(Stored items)

(* ===== verification/_CoqProject ===== *)
-Q . S2P
Prelude.v
Bytes.v
Padding.v
Crypto.v
Pq.v
Identity.v
Mls.v
KtError.v
Merkle.v
SframeWire.v
SframeReplay.v
Sframe.v
Postman.v
KtWitness.v
BackupError.v
DeviceAuth.v
KtCodec.v
KtLogState.v
KtEntry.v
ThresholdIdentity.v
PlatformVerifier.v
CloudRequest.v
OprfRequest.v
Dkg.v
CloudWire.v
CloudTransport.v
SealedSender.v
Snapshot.v
DeviceTransfer.v
Hpke.v
MaxRatchet.v
GroupMedia.v
RatchetGroup.v
ClientError.v
Client.v
Calls.v
Transport.v
Pinning.v
Gateway.v
RowStore.v
Account.v
Services.v
DiscoveryBudget.v
DiscoveryWire.v
DiscoveryLookup.v
Unlock.v
Ffi.v
Onboarding.v
FfiChat.v
Attest.v
Primitives.v
Mlocked.v
Shamir.v
CloudUnwrap.v
OprfClient.v
DiscoveryPsi.v
(* ===== verification/Bytes.v ===== *)
(** * Byte strings: big-endian integers, slices and cursors

    What the wire code of every crate uses of the language: [to_be_bytes],
    [from_be_bytes], indexing [bytes[i]], slicing [bytes[a..b]] and
    [copy_from_slice].  Indexing and slicing out of range panic. *)
From S2P Require Import Prelude.

(** ** Big-endian integers *)

(** [z.to_be_bytes()] for an [n]-byte unsigned integer. *)
Fixpoint to_be (n : nat) (z : Z) : list byte :=
  match n with
  | O => []
  | S n => as_u8 (z / 256 ^ Z.of_nat n) :: to_be n z
  end.

(** [uN::from_be_bytes(l)]. *)
Fixpoint from_be (l : list byte) : Z :=
  match l with
  | [] => 0
  | b :: l => u8 b * 256 ^ len l + from_be l
  end.

Lemma length_to_be n z : length (to_be n z) = n.
Proof. induction n; simpl; congruence. Qed.

Lemma len_to_be n z : len (to_be n z) = Z.of_nat n.
Proof. unfold len. by rewrite length_to_be. Qed.
#[export] Hint Rewrite len_to_be : umb_len.

Lemma pow256_pos n : 0 < 256 ^ Z.of_nat n.
Proof. apply Z.pow_pos_nonneg; lia. Qed.

Lemma pow256_S n : 256 ^ Z.of_nat (S n) = 256 * 256 ^ Z.of_nat n.
Proof. rewrite Nat2Z.inj_succ, Z.pow_succ_r; lia. Qed.

Lemma from_be_range l : 0 <= from_be l < 256 ^ len l.
Proof.
  induction l as [|b l IH]; [done|]. unfold len in *. cbn [length from_be].
  rewrite pow256_S. unfold len.
  pose proof (u8_range b). pose proof (pow256_pos (length l)). nia.
Qed.

Lemma from_be_to_be_mod n z : from_be (to_be n z) = z mod 256 ^ Z.of_nat n.
Proof.
  induction n as [|n IH]; [by rewrite Z.mod_1_r|].
  cbn [to_be from_be]. rewrite IH, u8_as_u8, len_to_be, pow256_S.
  pose proof (pow256_pos n).
  rewrite (Z.mul_comm 256), Z.rem_mul_r by lia. lia.
Qed.

Lemma from_be_to_be n z : 0 <= z < 256 ^ Z.of_nat n -> from_be (to_be n z) = z.
Proof. intros H. by rewrite from_be_to_be_mod, Z.mod_small. Qed.

Lemma to_be_add_high n a z :
  to_be n (a * 256 ^ Z.of_nat n + z) = to_be n z.
Proof.
  revert a z; induction n as [|n IH]; intros a z; [done|]. cbn [to_be].
  rewrite pow256_S, Z.mul_assoc. pose proof (pow256_pos n). f_equal.
  - rewrite Z.div_add_l by lia. apply u8_inj. rewrite !u8_as_u8.
    by rewrite Z.add_comm, Z.mod_add.
  - apply IH.
Qed.

Lemma to_be_from_be l : to_be (length l) (from_be l) = l.
Proof.
  induction l as [|b l IH]; [done|]. cbn [length to_be from_be]. unfold len. f_equal.
  - pose proof (from_be_range l) as Hr. unfold len in Hr.
    rewrite Z.div_add_l, (Z.div_small (from_be l)) by lia.
    by rewrite Z.add_0_r, as_u8_u8.
  - by rewrite to_be_add_high.
Qed.

Lemma to_be_from_be_n n l : len l = Z.of_nat n -> to_be n (from_be l) = l.
Proof. intros H. replace n with (length l) by (unfold len in H; lia). apply to_be_from_be. Qed.

Lemma from_be_inj l k : len l = len k -> from_be l = from_be k -> l = k.
Proof.
  intros Hl He. rewrite <- (to_be_from_be l), <- (to_be_from_be k), He.
  f_equal. unfold len in Hl. lia.
Qed.

Lemma to_be_inj n a b :
  0 <= a < 256 ^ Z.of_nat n -> 0 <= b < 256 ^ Z.of_nat n ->
  to_be n a = to_be n b -> a = b.
Proof. intros Ha Hb H. by rewrite <- (from_be_to_be n a), H, from_be_to_be. Qed.

Lemma from_be_singleton b : from_be [b] = u8 b.
Proof. unfold from_be, len. simpl. lia. Qed.

(** The accumulating loop [v = (v << 8) | b] reads a big-endian integer. *)
Lemma from_be_app l k : from_be (l ++ k) = from_be l * 256 ^ len k + from_be k.
Proof.
  induction l as [|b l IH]; [done|]. cbn [app from_be].
  rewrite IH, len_app, Z.pow_add_r, Z.mul_assoc by apply len_nonneg. lia.
Qed.

(** [u64] and [u32] instances. *)
Lemma from_be_to_be_u64 z : is_u64 z -> from_be (to_be 8 z) = z.
Proof. intros H. apply from_be_to_be. unfold is_u64, U64_MAX in H. change (256 ^ Z.of_nat 8) with (2^64). lia. Qed.
Lemma to_be_u64_inj a b : is_u64 a -> is_u64 b -> to_be 8 a = to_be 8 b -> a = b.
Proof. intros Ha Hb Heq. by rewrite <- (from_be_to_be_u64 a), Heq, from_be_to_be_u64. Qed.
Lemma from_be_to_be_u32 z : is_u32 z -> from_be (to_be 4 z) = z.
Proof. intros H. apply from_be_to_be. unfold is_u32, U32_MAX in H. change (256 ^ Z.of_nat 4) with (2^32). lia. Qed.
Lemma from_be_to_be_u16 z : is_u16 z -> from_be (to_be 2 z) = z.
Proof. intros H. apply from_be_to_be. unfold is_u16, U16_MAX in H. change (256 ^ Z.of_nat 2) with (2^16). lia. Qed.

Lemma from_be_u64 l : len l = 8 -> is_u64 (from_be l).
Proof. intros H. pose proof (from_be_range l) as Hr. rewrite H in Hr. unfold is_u64, U64_MAX. change (256 ^ 8) with (2^64) in Hr. lia. Qed.
Lemma from_be_u32 l : len l = 4 -> is_u32 (from_be l).
Proof. intros H. pose proof (from_be_range l) as Hr. rewrite H in Hr. unfold is_u32, U32_MAX. change (256 ^ 4) with (2^32) in Hr. lia. Qed.
Lemma from_be_u16 l : len l = 2 -> is_u16 (from_be l).
Proof. intros H. pose proof (from_be_range l) as Hr. rewrite H in Hr. unfold is_u16, U16_MAX. change (256 ^ 2) with (2^16) in Hr. lia. Qed.

(** The exclusive or of two bytes is a byte. *)
Lemma lxor_u8_range x y : 0 <= Z.lxor (u8 x) (u8 y) < 256.
Proof.
  pose proof (u8_range x). pose proof (u8_range y). assert (0 <= Z.lxor (u8 x) (u8 y)) by (apply Z.lxor_nonneg; lia). split; [done|].
  destruct (Z.eq_dec (Z.lxor (u8 x) (u8 y)) 0) as [->|]; [lia|]. change 256 with (2 ^ 8). apply Z.log2_lt_pow2; [lia|].
  eapply Z.le_lt_trans; [apply Z.log2_lxor; lia|]. apply Z.max_lub_lt.
  - destruct (Z.eq_dec (u8 x) 0) as [->|]; [simpl; lia|]. apply Z.log2_lt_pow2; lia.
  - destruct (Z.eq_dec (u8 y) 0) as [->|]; [simpl; lia|]. apply Z.log2_lt_pow2; lia.
Qed.

(** A byte-string literal [b"..."]. *)
Definition bytes_of_string (s : string) : list byte := String.list_byte_of_string s.

(** ** Indexing and slicing *)
Section slices.
Context {E : Type}.

(** [l[i]] *)
Definition index (i : Z) (l : list byte) : res E byte :=
  if (0 <=? i) then match l !! Z.to_nat i with Some b => Ok b | None => Panic end
  else Panic.

(** [l[a..b]] *)
Definition slice {A} (a b : Z) (l : list A) : res E (list A) :=
  if (0 <=? a) && (a <=? b) && (b <=? len l)
  then Ok (take (Z.to_nat (b - a)) (drop (Z.to_nat a) l))
  else Panic.

(** [l[a..]] *)
Definition slice_from {A} (a : Z) (l : list A) : res E (list A) := slice a (len l) l.

Lemma slice_in_range {A} a b (l : list A) :
  0 <= a <= b -> b <= len l ->
  slice a b l = Ok (take (Z.to_nat (b - a)) (drop (Z.to_nat a) l)).
Proof. intros. unfold slice. repeat (rewrite (proj2 (Z.leb_le _ _)) by lia). done. Qed.

Lemma slice_Ok_inv {A} a b (l : list A) x :
  slice a b l = Ok x ->
  0 <= a <= b /\ b <= len l /\ len x = b - a /\
  x = take (Z.to_nat (b - a)) (drop (Z.to_nat a) l).
Proof.
  unfold slice. destruct (_ && _) eqn:Hc; [|done]. zbool. intros [= <-].
  repeat split; try lia. autorewrite with umb_len. lia.
Qed.

Lemma slice_not_Err {A} a b (l : list A) e : slice a b l <> Err e.
Proof. unfold slice. by destruct (_ && _). Qed.

Lemma slice_ok_len {A} a b (l : list A) x : slice a b l = Ok x -> len x = b - a.
Proof. intros H. apply slice_Ok_inv in H. tauto. Qed.

Lemma slice_hit {A} a b (x y : list A) : a = 0 -> b = len x -> slice a b (x ++ y) = Ok x.
Proof.
  intros -> ->. rewrite slice_in_range by (pose proof (len_nonneg y); pose proof (len_nonneg x); solve_len).
  f_equal. simpl. unfold len. rewrite drop_0, Z.sub_0_r, Nat2Z.id. by rewrite take_app_length.
Qed.

Lemma slice_skip {A} n a b (x y : list A) :
  len x = n -> n <= a -> slice a b (x ++ y) = slice (a - n) (b - n) y.
Proof.
  intros <- Ha. unfold slice. rewrite len_app. pose proof (len_nonneg x).
  replace (a - len x <=? b - len x) with (a <=? b) by (apply Bool.eq_true_iff_eq; rewrite !Z.leb_le; lia).
  replace (b - len x <=? len y) with (b <=? len x + len y) by (apply Bool.eq_true_iff_eq; rewrite !Z.leb_le; lia).
  replace (0 <=? a) with true by (symmetry; apply Z.leb_le; lia).
  replace (0 <=? a - len x) with true by (symmetry; apply Z.leb_le; lia). simpl.
  destruct (_ && _); [|done]. f_equal. f_equal; [f_equal; lia|].
  replace (Z.to_nat a) with (length x + Z.to_nat (a - len x))%nat by (unfold len in *; lia).
  by rewrite drop_app_add.
Qed.

Lemma slice_skip_len {A} a b (x y : list A) :
  len x <= a -> slice a b (x ++ y) = slice (a - len x) (b - len x) y.
Proof. by apply slice_skip. Qed.

Lemma slice_skip_cons {A} a b (x : A) y :
  1 <= a -> slice a b (x :: y) = slice (a - 1) (b - 1) y.
Proof. intros. change (x :: y) with ([x] ++ y). by rewrite (slice_skip 1). Qed.

Lemma slice_all {A} (l : list A) : slice 0 (len l) l = Ok l.
Proof. rewrite <- (app_nil_r l) at 2. by apply slice_hit. Qed.

Lemma slice_full {A} a b (l : list A) : a = 0 -> b = len l -> slice a b l = Ok l.
Proof. intros -> ->. apply slice_all. Qed.

(** Consecutive slices concatenate. *)
Lemma slice_glue {A} a b c (l : list A) x y :
  slice a b l = Ok x -> slice b c l = Ok y -> slice a c l = Ok (x ++ y).
Proof.
  intros Hx Hy. apply slice_Ok_inv in Hx as (Ha & Hb & _ & ->).
  apply slice_Ok_inv in Hy as (Hb' & Hc & _ & ->).
  rewrite slice_in_range by lia. f_equal.
  replace (Z.to_nat (c - a)) with (Z.to_nat (b - a) + Z.to_nat (c - b))%nat by lia.
  rewrite <- take_take_drop, drop_drop. do 3 f_equal. lia.
Qed.

Lemma index_0 b l : index 0 (b :: l) = Ok b.
Proof. done. Qed.

Lemma index_skip n a (x y : list byte) :
  len x = n -> n <= a -> index a (x ++ y) = index (a - n) y.
Proof.
  intros <- Ha. unfold index. pose proof (len_nonneg x).
  rewrite !(proj2 (Z.leb_le _ _)) by lia.
  rewrite lookup_app_r by (unfold len in *; lia).
  by replace (Z.to_nat (a - len x)) with (Z.to_nat a - length x)%nat by (unfold len in *; lia).
Qed.

Lemma index_skip_len a (x y : list byte) :
  len x <= a -> index a (x ++ y) = index (a - len x) y.
Proof. by apply index_skip. Qed.

Lemma index_hit i b (y : list byte) : i = 0 -> index i ([b] ++ y) = Ok b.
Proof. by intros ->. Qed.

Lemma index_in_range i l : 0 <= i < len l -> exists b, index i l = Ok b.
Proof.
  intros Hi. unfold index. rewrite (proj2 (Z.leb_le _ _)) by lia.
  destruct (lookup_lt_is_Some_2 l (Z.to_nat i)) as [b ->]; [unfold len in *; lia|eauto].
Qed.

Lemma index_Ok_slice i l b : index i l = Ok b -> slice i (i + 1) l = Ok [b].
Proof.
  unfold index. destruct (0 <=? i) eqn:Hi; [|done]. zbool.
  destruct (l !! Z.to_nat i) as [c|] eqn:Hl; [|done]. intros [= ->].
  pose proof (lookup_lt_Some _ _ _ Hl).
  rewrite slice_in_range by (unfold len; lia). f_equal.
  replace (Z.to_nat (i + 1 - i)) with 1%nat by lia.
  by rewrite (drop_S _ _ _ Hl).
Qed.

Lemma index_not_Err i l e : index i l <> Err e.
Proof. unfold index. destruct (0 <=? i); [|done]. by destruct (_ !! _). Qed.

(** [dst[a..b].copy_from_slice(src)] *)
Definition copy_into (a b : Z) (src dst : list byte) : res E (list byte) :=
  if (0 <=? a) && (a <=? b) && (b <=? len dst) && (len src =? b - a)
  then Ok (take (Z.to_nat a) dst ++ src ++ drop (Z.to_nat b) dst)
  else Panic.

Lemma copy_into_in_range a b src dst :
  0 <= a <= b -> b <= len dst -> len src = b - a ->
  copy_into a b src dst = Ok (take (Z.to_nat a) dst ++ src ++ drop (Z.to_nat b) dst).
Proof.
  intros. unfold copy_into. rewrite (proj2 (Z.eqb_eq _ _)) by lia.
  repeat (rewrite (proj2 (Z.leb_le _ _)) by lia). done.
Qed.

Lemma slice_no_panic {A} a b (l : list A) :
  0 <= a <= b -> b <= len l -> exists x, slice a b l = Ok x.
Proof. intros. rewrite slice_in_range by lia. eauto. Qed.

Lemma slice_Panic_range {A} a b (l : list A) :
  slice a b l = Panic -> 0 <= a <= b -> b <= len l -> False.
Proof. intros H Ha Hb. rewrite slice_in_range in H; done. Qed.

Lemma rbind_slice_Panic {A B} a b (l : list A) (k : list A -> res E B) :
  rbind (slice a b l) k = Panic -> 0 <= a <= b -> b <= len l ->
  exists x, slice a b l = Ok x /\ len x = b - a /\ k x = Panic.
Proof.
  intros H Ha Hb. destruct (slice_no_panic a b l) as [x Hx]; [done|done|].
  rewrite Hx in H. exists x. split; [done|]. split; [by eapply slice_ok_len|done].
Qed.

Lemma rbind_index_Panic {B} i l (k : byte -> res E B) :
  rbind (index i l) k = Panic -> 0 <= i < len l ->
  exists b, index i l = Ok b /\ k b = Panic.
Proof.
  intros H Hi. destruct (index_in_range i l) as [b Hb]; [done|].
  rewrite Hb in H. eauto.
Qed.
End slices.

(** One step of a proof that a parser does not panic: push the hypothesis
    [m = Panic] through guards, in-range slices and in-range indices. *)
Ltac no_panic_step H :=
  first
    [ apply rguard_Panic in H; let Hg := fresh "Hg" in destruct H as [Hg H]; zbool
    | apply rbind_slice_Panic in H; [|lia|lia];
      let x := fresh "x" in let Hx := fresh "Hx" in let Hl := fresh "Hl" in
      destruct H as (x & Hx & Hl & H);
      pose proof (from_be_range x)
    | apply rbind_index_Panic in H; [|lia];
      let b := fresh "b" in let Hb := fresh "Hb" in
      destruct H as (b & Hb & H);
      pose proof (u8_range b)
    | solve [exfalso; apply slice_Panic_range in H; lia]
    | discriminate H ].
Ltac no_panic H := repeat (cbn zeta in H; no_panic_step H).

(** Find a field of a concatenation: skip the fields before it, then take it. *)
Ltac slice_find :=
  first
    [ apply slice_hit; len_lia
    | apply slice_full; len_lia
    | rewrite slice_skip_len by len_lia; slice_find ].
Ltac index_find :=
  first
    [ apply index_hit; len_lia
    | rewrite index_skip_len by len_lia; index_find ].
Arguments index : simpl never.
Arguments slice : simpl never.
Arguments copy_into : simpl never.

(** ** Canonical wire codecs

    What a wire format promises: decoding inverts encoding on well-formed values,
    every accepted byte string is the encoding of the well-formed value it decodes
    to, and no byte string makes the decoder panic. *)
Class Codec (E A : Type) := {
  enc : A -> list byte;
  dec : list byte -> res E A;
  wf : A -> Prop;
  dec_enc : forall a, wf a -> dec (enc a) = Ok a;
  enc_dec : forall b a, dec b = Ok a -> enc a = b /\ wf a;
  dec_total : forall b, dec b <> Panic
}.

Lemma enc_inj `{Codec E A} a1 a2 : wf a1 -> wf a2 -> enc a1 = enc a2 -> a1 = a2.
Proof. intros H1 H2 He. apply dec_enc in H1, H2. rewrite He in H1. congruence. Qed.

(** Splitting equal concatenations whose heads have one length. *)
Lemma app_inj_len {A} (x1 x2 y1 y2 : list A) : len x1 = len x2 -> x1 ++ y1 = x2 ++ y2 -> x1 = x2 /\ y1 = y2.
Proof. intros Hl. apply app_inj_1. unfold len in Hl. lia. Qed.
(** Peel the leading field off both sides of an equation between concatenations. *)
Ltac peel H E := apply app_inj_len in H as [E H]; [|rewrite ?len_to_be; solve [done | congruence | lia]].

(** Reading the next field while decoding an encoded value. *)
Ltac rd_slice x :=
  match goal with |- rbind ?m _ = _ =>
    let Hs := fresh in assert (Hs : m = Ok x) by slice_find; rewrite Hs; clear Hs end; cbn [rbind].
Ltac rd_index x :=
  match goal with |- rbind ?m _ = _ =>
    let Hs := fresh in assert (Hs : m = Ok x) by index_find; rewrite Hs; clear Hs end; cbn [rbind].

(** Inverting a successful read: the slice of the input and its length. *)
Ltac inv_slice H x S L :=
  apply rbind_Ok in H as (x & S & H); pose proof (slice_ok_len _ _ _ _ S) as L.
Ltac inv_index H x S :=
  apply rbind_Ok in H as (x & S & H); apply index_Ok_slice in S.

(** The whole input is the concatenation of the consecutive slices read from it. *)
Ltac glue_slices :=
  repeat first [eassumption | eapply slice_glue; [eassumption|]].

Lemma slices_cover {E A} n (b x : list A) :
  slice (E := E) 0 n b = Ok x -> n = len b -> x = b.
Proof. intros Hs ->. rewrite slice_all in Hs. by injection Hs. Qed.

- Directions:
Read through the entries above, and wherever a line holds the string "encoding", copy it.

- The completed task:
    What a wire format promises: decoding inverts encoding on well-formed values,
    every accepted byte string is the encoding of the well-formed value it decodes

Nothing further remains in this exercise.